## Directions for this task
Quote exactly and only this range of lines in the data below: the line that holds "((2 ≤ RL.ends evs')%nat ∨" to the line that holds "intros Hw Hev", both included.

Stored data
-----

(** The checks only fill the cache of nonces. *)
Definition checked p p' : Prop := ∃ n, p' = set_nonces n p.
Lemma wp_checkDelegationLimit tx p :
  wp (checkDelegationLimit Sender EmptyCodeHash tx) (ends (λ _, checked p) (λ _, checked p)) p.
Proof.
  assert (H0 : checked p p) by (exists (p_nonces p); by destruct p).
  unfold checkDelegationLimit, nonce_get. do 2 (apply wp_ends_bind; wp_step; cbn [ends]). case_match; [by apply wp_ret|].
  apply wp_ends_bind; wp_step; cbn [ends]. destruct (p_pending p !! _).
  - case_match; wp_steps; done.
  - apply wp_ends_bind, wp_intro. intros p1 r. destruct (NC.get _ _ _) as [n v]. intros [= <- <-]. cbn [ends].
    case_match; wp_steps; by exists n.
Qed.
Lemma wp_validateAuth tx p :
  wp (validateAuth Sender EmptyCodeHash self tx) (ends (λ _, checked p) (λ _, checked p)) p.
Proof.
  unfold validateAuth. apply wp_ends_bind. eapply wp_ends_mono; [apply wp_checkDelegationLimit| |done].
  intros [] q Hq. induction (tx_Auths tx) as [|auth auths IH]; cbn [for_each]; [by apply wp_ret|].
  apply wp_ends_bind. wp_steps; done.
Qed.
Lemma wp_validateTx tx p :
  wp (validateTx Sender EmptyCodeHash self tx) (ends
    (λ _ p', checked p p' ∧ Sender tx = Some (sender tx) ∧ affordable (stateOptions p) (sender tx) tx)
    (λ _, checked p)) p.
Proof.
  assert (H0 : checked p p) by (exists (p_nonces p); by destruct p).
  unfold validateTx. apply wp_ends_bind. wp_step. cbn [ends]. apply wp_ends_bind, wp_intro. intros q r Hv.
  destruct (ValidateTransactionWithState_total tx (stateOptions p) p) as (r' & Hv' & Hnp). rewrite Hv' in Hv.
  injection Hv as <- <-. destruct r' as [[]|e|m]; cbn [ends]; [|done|by destruct (Hnp m)].
  apply ValidateTransactionWithState_iff in Hv' as (from & Hsd & Haff); [|done..].
  rewrite (sender_known Sender tx from Hsd). eapply wp_ends_mono; [apply wp_validateAuth|by intros []|done].
Qed.
(** ** The claims *)

(** C24: every pool reached by additions in batches, maintenance runs with or
    without a reset and cancelled at any point, evictions, changes of the tip,
    removals and clearing is consistent: its table, lists, reservations and price
    heaps agree.  No such operation panics or fails from there, so its result is
    consistent again.  (The height of the store of rechecked transactions has
    ended, so the next reset can start.) *)
Theorem pool_always_consistent p :
  surroundings → reachable p →
  consistent p ∧ HS.hs_ended (p_valid p) = true ∧
  ∀ o, admissible o → ∃ p', exec o p = (p', Ok tt) ∧ consistent p'.
Proof.
  intros Hs Hr. pose proof (reachable_idle p Hs Hr) as Hidle. split_and!; [apply pool_ok_consistent, Hidle|apply Hidle|].
  intros o Hadm. destruct (wp_ok_run _ _ _ (exec_idle o p Hs Hadm Hidle)) as (p' & [] & Hrun & Hi).
  exists p'. split; [done|]. apply pool_ok_consistent, Hi.
Qed.

(** C22: a maintenance run of a reachable pool returns, with any rechecker, and
    leaves a consistent pool within its limits: at most [GlobalQueue] queued
    transactions, and at most [GlobalSlots] pending ones unless no account has
    more than [AccountSlots].  A run with a reset leaves the pool at the new head;
    if its demotion was not cancelled, every pending list starts at the nonce of
    its account at that head, which can pay for each of its transactions. *)
Theorem maintenance_settles_pool p input :
  surroundings → reachable p → (∀ req, ri_reset input = Some req → well_formed req) →
  ∃ p' txs, run input p = (p', Ok txs) ∧ consistent p' ∧ within_limits config p' ∧
    match ri_reset input with
    | Some req =>
        p_head p' = default (CurrentBlock chain) (rr_newHead req) ∧
        StateAt chain (hd_Root (p_head p')) = Some (p_state p') ∧
        (ri_cancel_demote input = None → all_executable p')
    | None => p_head p' = p_head p ∧ p_state p' = p_state p
    end.
Proof.
  intros Hs Hr Hwf. pose proof Hs as [Hch Hpq Hg Hu]. pose proof sanitize_positive as (Has & _ & Hq & _).
  pose proof (wp_runReorg EffectiveGasTip Sender prque_order config self U chain IsLondon CalcBaseFee EmptyCodeHash input p
    Hch Hpq (u_few _ Hu) Has ltac:(lia) Hwf (reachable_idle p Hs Hr)) as Hw.
  destruct (wp_ok_run _ _ _ Hw) as (p' & txs & Hrun & Hi & Hl & Hm). exists p', txs. split_and!; try done.
  apply pool_ok_consistent, Hi.
Qed.

(** C27: truncating the pending transactions is fair.  It brings their number
    within [GlobalSlots] unless no account is left above [AccountSlots]; accounts
    at or below [AccountSlots] keep their lists, the others keep at least that
    many transactions, with the lowest nonces. *)
Theorem truncation_is_fair p :
  prque_laws prque_order → universe U → pool_ok p →
  ∃ p', truncatePending EffectiveGasTip prque_order config p = (p', Ok tt) ∧ consistent p' ∧ p_queue p' = p_queue p ∧
    (Z.of_nat (total_len (p_pending p')) ≤ GlobalSlots config ∨
     ∀ a, Z.of_nat (list_len (p_pending p') a) ≤ AccountSlots config) ∧
    (∀ a, Z.of_nat (list_len (p_pending p) a) ≤ AccountSlots config → p_pending p' !! a = p_pending p !! a) ∧
    (∀ a, Z.min (Z.of_nat (list_len (p_pending p) a)) (AccountSlots config) ≤ Z.of_nat (list_len (p_pending p') a)) ∧
    (∀ a l', p_pending p' !! a = Some l' → ∃ l, p_pending p !! a = Some l ∧ trimmed l l').
Proof.
  intros Hpq Hu Hok. pose proof sanitize_positive as (Has & _).
  destruct (wp_ok_run _ _ _ (wp_truncatePending EffectiveGasTip Sender config self U prque_order p Hpq Hok Has
    (few_listed EffectiveGasTip Sender self U p true (u_few _ Hu) Hok))) as (p' & [] & Hrun & (Hok' & Hq & _ & Ht) & _ & Hlim & Hkeep & Hmin).
  exists p'. split_and!; try done. by apply pool_ok_consistent.
Qed.

(** C31: a batch of additions reports one result per transaction, at its
    position: that it is already known, the error of the stateless checks, or else
    the result of adding it after those before it ([addTxsLocked] on the
    transactions that passed, in order).  The pool stays consistent and has no
    transaction it was not given. *)
Theorem batch_results_in_position txs p :
  surroundings → reachable p → Forall (submitted U) txs →
  ∃ p' results dirty errs newErrs,
    LP.Add EffectiveGasTip Sender EmptyCodeHash config self txs p = (p', Ok (results, dirty)) ∧ consistent p' ∧
    length results = length txs ∧ Forall2 (passes Sender p) txs errs ∧
    (∀ i e, errs !! i = Some (Some e) → results !! i = Some (Some e)) ∧
    (filter (λ er, er.1 = None) (zip errs results)).*2 = newErrs ∧
    addTxsLocked EffectiveGasTip Sender EmptyCodeHash config self (passed txs errs) p = (p', Ok (newErrs, default ∅ dirty)) ∧
    length newErrs = length (passed txs errs) ∧
    (∀ tx, LK.Get (tx_Hash tx) (p_all p') = Some tx → tx ∈ txs ∨ LK.Get (tx_Hash tx) (p_all p) = Some tx).
Proof.
  intros Hs Hr Hsub. pose proof Hs as [Hch Hpq Hg Hu]. destruct (reachable_idle p Hs Hr) as [Hok _].
  destruct (wp_ok_run _ _ _ (wp_Add EffectiveGasTip Sender EmptyCodeHash config self U txs p Hu Hg Hok Hsub))
    as (p' & [results dirty] & Hrun & Hok' & (errs & newErrs & Hf & Hres & Hlen & Hadd) & Hk). cbn [fst] in Hres. subst results.
  destruct (merge_errs_spec errs newErrs Hlen) as (H1 & H2 & H3).
  exists p', (merge_errs errs newErrs), dirty, errs, newErrs. split_and!; try done.
  - by apply pool_ok_consistent.
  - rewrite H1. symmetry. by eapply Forall2_length.
  - rewrite Hlen. symmetry. by eapply passed_length.
Qed.

(** C26: when the chain has no state for the new head, the reset logs the error
    and returns without starting a new height, but the run still ends the height:
    it panics, whatever the pool. *)
Theorem reset_without_state_panics p input req :
  idle p → ri_reset input = Some req → well_formed req →
  StateAt chain (hd_Root (default (CurrentBlock chain) (rr_newHead req))) = None →
  ∃ p', run input p = (p', Panic "height already ended").
Proof.
  intros Hidle Hreq Hwf Hst. destruct (run input p) as [p' r] eqn:Hrun. exists p'.
  pose proof (wp_run_without_state EffectiveGasTip Sender prque_order config self U chain IsLondon CalcBaseFee EmptyCodeHash
    input req p Hidle Hreq Hwf Hst) as Hw. by apply (wp_run _ _ _ _ _ Hw) in Hrun as ->.
Qed.
End Props.

(** ** The scheduling loop *)

(** C21: requests to the scheduling loop are served.  A request for a reset or a
    promotion is given a channel; once two more runs end, or the loop shuts down,
    that channel is closed.  Without a shutdown the run that closes it has exactly
    the work that was pending at the request and that arrived before its launch:
    the reset from the first old head to the last new head asked for, and the union
    of the accounts; so it resets to the requested head, or to the head of the last
    request that came after it and before the launch, and has the requested
    accounts.  A run in progress can always end and be received, so finishing runs
    is all it takes. *)
Theorem requests_are_served ev evs evs' w w1 w2 :
  RL.run evs RL.initial = Some w → (∃ req, ev = RL.ReqReset req) ∨ (∃ set, ev = RL.ReqPromote set) →
  RL.step ev w = Some w1 → RL.run evs' w1 = Some w2 →
  let arrived := RL.before_launch (RL.nextDone w) evs' w1 in
  ((2 ≤ RL.ends evs')%nat ∨ RL.Shutdown ∈ evs' → RL.nextDone w ∈ RL.w_closed w2) ∧
  ((2 ≤ RL.ends evs')%nat → RL.Shutdown ∉ evs' →
    ∃ r, r ∈ RL.w_runs w2 ∧ RL.r_done r = RL.nextDone w ∧
      RL.serves w (ev :: arrived) (RL.r_reset r) (RL.r_dirty r) ∧ RL.asked ev arrived r) ∧
  (RL.nextDone w ∉ RL.w_closed w2 →
    ∃ done w3, RL.run done w2 = Some w3 ∧ RL.nextDone w ∈ RL.w_closed w3 ∧ ∀ e, e ∈ done → e = RL.RunEnds ∨ e = RL.RunDone).
Proof.
  intros Hw Hev H1 H2 arrived. pose proof (RL.run_ok _ _ _ RL.initial_ok Hw) as Hok.
  destruct (RL.request_phase _ _ _ Hok Hev H1) as (n & Hph & Hn). pose proof (RL.loop_step_ok _ _ _ Hok H1) as Hok1. split_and!.
  - by eapply RL.phase_closed.
  - intros He Hns. destruct (RL.phase_run _ _ _ _ _ _ _ Hok1 Hph H2 Hns) as (n' & Hph' & Hle).
    destruct (RL.phase_done w (ev :: arrived) (RL.nextDone w) w2) as (r & Hin & Hd & Hsv); [by replace 0%nat with n' by lia|].
    exists r. split_and!; [done..|]. by eapply RL.serves_asked.
  - intros Hnc. by eapply RL.phase_progress.
Qed.
End LPP.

-----

## Answer for this exercise
  ((2 ≤ RL.ends evs')%nat ∨ RL.Shutdown ∈ evs' → RL.nextDone w ∈ RL.w_closed w2) ∧
  ((2 ≤ RL.ends evs')%nat → RL.Shutdown ∉ evs' →
    ∃ r, r ∈ RL.w_runs w2 ∧ RL.r_done r = RL.nextDone w ∧
      RL.serves w (ev :: arrived) (RL.r_reset r) (RL.r_dirty r) ∧ RL.asked ev arrived r) ∧
  (RL.nextDone w ∉ RL.w_closed w2 →
    ∃ done w3, RL.run done w2 = Some w3 ∧ RL.nextDone w ∈ RL.w_closed w3 ∧ ∀ e, e ∈ done → e = RL.RunEnds ∨ e = RL.RunDone).
Proof.
  intros Hw Hev H1 H2 arrived. pose proof (RL.run_ok _ _ _ RL.initial_ok Hw) as Hok.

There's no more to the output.